Create a robots.txt file automatically in Magento 2

Create a robots.txt file automatically in Magento 2

Robots.txt file is the first file read by bots and crawlers whether to index and read a particular page/ link or not. This helps for the better indexing of your quality pages, helpful for search engine optimization and it is also helpful to prevent secret and sensitive data leak to search engines.

 

Some tags and meanings in robots.txt file:
User-agent: *, - means this section applies to all robots.
Allow:/ - this means all the files should be crawled under the root directory.
Disallow:/ - this means, no bots or crawlers are allowed to crawl/ visit any page.

 

Did you know, you do not need to create the robots.txt file manually and upload that on the server if you have Magento 2? You can do all this from the admin.

Let's configure Magento to generate a robots.txt file for your store

 

Login to your Magento 2 administration. From the left navigation, 

Click on Content > Configuration (under Design Tab). Now click the edit button next to your website. 

Now from the tabs, choose “Search Engine Robots”

Select the “default” or the specific store where you want to create the robots.txt file

Default Configuration for robots.txt file – let me explain you some basic but important details about search engines and robots.txt file:

INDEX, FOLLOW – You are telling crawlers to index the site and come to your site periodically

NOINDEX, FOLLOW – You are telling crawlers don’t index this site but come to your site periodically if you change this NOINDEX or FOLLOW value in future.

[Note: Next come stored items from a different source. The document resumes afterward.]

(** C7: what one operation encrypted with an AES key in GCM mode, another operation decrypts with
    the same key, nonce, tag length and additional data, on any device and whatever else happens
    there, in whatever pieces data is given; and a decryption succeeds on nothing but the
    encryption, with that key, nonce and additional data, of what it puts out. *)
Theorem gcm_encrypt_decrypt key mode
    evs1 (s1 : KeyMintTa) h1 op1 H1 chars1 c1 data1 sig1 tok1 tst1 conf1 out1 s1'
    evs2 (s2 : KeyMintTa) h2 op2 H2 chars2 c2 data2 sig2 tok2 tst2 conf2 op2' :
  get_block_mode (hi_params H1) = Ok BlockMode_Gcm → get_block_mode (hi_params H2) = Ok BlockMode_Gcm →
  session_mode H1 = Some mode → session_mode H2 = Some mode → concat (hi_aads H2) = concat (hi_aads H1) →
  run evs1 s1 → abs (ta_operations s1) !! h1 = Some op1 →
  traced h1 evs1 op1 H1 (KM_Aes (Explicit key)) chars1 c1 → hi_purpose H1 = KeyPurpose_Encrypt →
  accepts Encrypt key mode (hi_aads H1) (len (message H1 data1)) = true →
  op_finish h1 data1 sig1 tok1 tst1 conf1 s1 = (Ok out1, s1') →
  run evs2 s2 → abs (ta_operations s2) !! h2 = Some op2 →
  traced h2 evs2 op2 H2 (KM_Aes (Explicit key)) chars2 c2 → hi_purpose H2 = KeyPurpose_Decrypt →
  accepts Decrypt key mode (hi_aads H2) (len (message H2 data2)) = true →
  unrestricted s2 h2 op2 → check_size op2 (from_option len 0 data2) = Ok op2' →
  (message H2 data2 = hi_out H1 ++ out1 →
     app (hi_out H2) <$> (op_finish h2 data2 sig2 tok2 tst2 conf2 s2).1 = Ok (message H1 data1)) ∧
  (∀ pt, app (hi_out H2) <$> (op_finish h2 data2 sig2 tok2 tst2 conf2 s2).1 = Ok pt →
     message H2 data2 = sealf key mode (concat (hi_aads H1)) pt).
Proof.
  intros Hb1 Hb2 Hm1 Hm2 Haad Hrun1 Hop1 Ht1 Hp1 Hacc1 Hf1 Hrun2 Hop2 Ht2 Hp2 Hacc2 Hur Hsz.
  destruct (gcm_session _ _ _ _ _ _ _ _ Ht1 Hb1 Hm1) as (dir1 & Hd1 & Hr1). rewrite Hp1 in Hd1. injection Hd1 as <-.
  destruct (gcm_session _ _ _ _ _ _ _ _ Ht2 Hb2 Hm2) as (dir2 & Hd2 & Hr2). rewrite Hp2 in Hd2. injection Hd2 as <-.
  destruct (finish_run _ _ _ _ _ _ _ _ data1 sig1 tok1 tst1 conf1 Hrun1 Hop1 Ht1) as [Hf _].
  specialize (Hf _ _ Hf1). rewrite Hr1, aead_run_seal, message_chunks in Hf by (by rewrite message_chunks). injection Hf as Hf.
  destruct (finish_run _ _ _ _ _ _ _ _ data2 sig2 tok2 tst2 conf2 Hrun2 Hop2 Ht2) as [_ Hg].
  specialize (Hg _ Hur Hsz). rewrite Hr2, aead_run_open, message_chunks in Hg by (by rewrite message_chunks).
  rewrite <- Hg, Haad. split; [|apply open_authentic]. intros ->. by rewrite <- Hf, open_sealed.
Qed.
End gcm_sessions.
End sessions.

(** ** A device with small cryptography *)

Module SampleSessions.
#[local] Existing Instances Keyblob.Sample.rng Keyblob.Sample.cbor Keyblob.Sample.coset Keyblob.Sample.hkdf_inst
  Keyblob.Sample.emit SampleTa.target SampleTa.keys SampleTa.legacy SampleTa.cte SampleTa.cte_laws SampleTa.sdm SampleTa.sha.

(** MACs and tags are sums; encryption turns the data around. What is signed without a digest is
    at most 32 bytes long. *)
Definition byte_sum (b : bytes) : Z := foldr (λ x s, u8_val x + s) 0 b.
Definition mac (digest : Digest) (key data : bytes) : bytes :=
  match digest_len digest with
  | Ok bits => reverse (to_be_bytes (Z.to_nat (bits / 8)) (3 * byte_sum key + byte_sum data))
  | _ => []
  end.
#[local] Instance acc : AccumulatingOperation := {|
  acc_op := Digest * bytes * bytes;
  acc_max_input_size := λ op, if decide (op.1.1 = Digest_None) then Some 32 else None;
  acc_update := λ op data, Ok (op.1, op.2 ++ data);
  acc_finish := λ op, Ok (mac op.1.1 op.1.2 op.2)
|}.
#[local] Instance hmac : Hmac := {| hmac_begin := λ key digest, k ← explicit key; Ok (digest, k, []) |}.
#[local] Instance rsa : Rsa := {| rsa_begin_decrypt := λ _ _, Ok (Digest_None, [], []);
                                  rsa_begin_sign := λ _ _, Ok (Digest_None, [], []) |}.
#[local] Instance ec : Ec := {| ec_begin_agree := λ _, Ok (Digest_None, [], []);
                                ec_begin_sign := λ _ _, Ok (Digest_None, [], []) |}.
#[local] Instance des : Des := {| des_begin := λ _ _ _, Ok tt |}.
#[local] Instance cmac : AesCmac := {| cmac_begin := λ _, Ok (Digest_None, [], []) |}.
Lemma update_chunks_sum chunks : ∀ op : acc_op, update_chunks op chunks = Ok (op.1, op.2 ++ concat chunks).
Proof.
  induction chunks as [|x l IH]; intros [op d]; cbn [update_chunks concat]; [cbn; by rewrite app_nil_r|].
  cbn. rewrite IH. cbn. by rewrite <- (assoc_L (++)).
Qed.
#[local] Instance mac_runs : HmacRuns mac.
Proof.
  split.
  - intros key digest bits chunks _. cbn. by rewrite update_chunks_sum.
  - intros key digest bits data Hb. unfold mac, len. rewrite Hb, length_reverse, length_to_be_bytes. by destruct digest; cbn in Hb; simplify_eq.
Qed.

Definition key_bytes (k : AesKey) : bytes := match k with AesKey128 b | AesKey192 b | AesKey256 b => b end.
Definition nonce_of (m : GcmMode) : bytes := default [] (AesMode_nonce (Aead m)).
Definition sum_tag (key : AesKey) (mode : GcmMode) (aad pt : bytes) : bytes :=
  to_be_bytes (Z.to_nat (GcmMode_tag_len mode))
    (byte_sum (key_bytes key) + 3 * byte_sum (nonce_of mode) + 5 * byte_sum aad + 7 * byte_sum pt).
Definition sum_seal (key : AesKey) (mode : GcmMode) (aad pt : bytes) : bytes := reverse pt ++ sum_tag key mode aad pt.
Definition sum_open (key : AesKey) (mode : GcmMode) (aad data : bytes) : Result bytes :=
  let n := (length data - Z.to_nat (GcmMode_tag_len mode))%nat in
  let pt := reverse (take n data) in
  if decide (drop n data = sum_tag key mode aad pt) then Ok pt else km_err VerificationFailed.
#[local] Instance aad : AadOperation := {|
  aad_op := SymmetricOperation * AesKey * GcmMode * bytes * bytes;
  aad_update_aad := λ '(dir, k, m, a, d) data, Ok (dir, k, m, a ++ data, d);
  aad_update := λ '(dir, k, m, a, d) data, Ok ([], (dir, k, m, a, d ++ data));
  aad_finish := λ '(dir, k, m, a, d), match dir with Encrypt => Ok (sum_seal k m a d) | Decrypt => sum_open k m a d end
|}.
#[local] Instance aes : Aes := {|
  aes_begin := λ _ _ _, Ok tt;
  aes_begin_aead := λ key mode dir, k ← explicit key; Ok (dir, k, mode, [], [])
|}.
Lemma feed_aad_sum aads : ∀ dir k m a d, feed_aad (dir, k, m, a, d) aads = Ok (dir, k, m, a ++ concat aads, d).
Proof.
  induction aads as [|x l IH]; intros dir k m a d; cbn [feed_aad concat]; [by rewrite app_nil_r|].
  cbn. rewrite IH. by rewrite <- (assoc_L (++)).
Qed.
Lemma feed_sum chunks : ∀ dir k m a d, feed (dir, k, m, a, d) chunks = Ok ([], (dir, k, m, a, d ++ concat chunks)).
Proof.
  induction chunks as [|x l IH]; intros dir k m a d; cbn [feed concat]; [by rewrite app_nil_r|].
  cbn. rewrite IH. cbn. by rewrite <- (assoc_L (++)).
Qed.
Definition takes_all (dir : SymmetricOperation) (key : AesKey) (mode : GcmMode) (aads : list bytes) (n : Z) : bool := true.
#[local] Instance aead_runs : AeadRuns sum_seal sum_open takes_all.
Proof.
  split.
  - intros key mode aads chunks _. unfold aead_run. cbn. rewrite feed_aad_sum. cbn. by rewrite feed_sum.
  - intros key mode aads chunks _. unfold aead_run. cbn. rewrite feed_aad_sum. cbn. rewrite feed_sum. cbn.
    by destruct (sum_open _ _ _ _).
  - intros key mode aad pt. unfold sum_open, sum_seal.
    assert (length (sum_tag key mode aad pt) = Z.to_nat (GcmMode_tag_len mode)) as Hl by apply length_to_be_bytes.
    rewrite length_app, Hl. replace (_ + _ - _)%nat with (length (reverse pt)) by lia.
    rewrite take_app_length, drop_app_length, reverse_involutive. by rewrite decide_True.
  - intros key mode aad data pt. unfold sum_open, sum_seal. case_decide as Ht; [|done]. intros [= <-].
    rewrite reverse_involutive, <- Ht. by rewrite take_drop.
Qed.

INDEX, NOFOLLOW – this way you are telling crawlers, index my site this time and do not come again.

NOINDEX, NOFOLLOW – crawlers don’t come and don’t index your site. This is really a good option if your site is not launched and a very BAD option if your site is launched.

 

After you choose the appropriate option, click “reset to default” to add the default robots.txt data into the window.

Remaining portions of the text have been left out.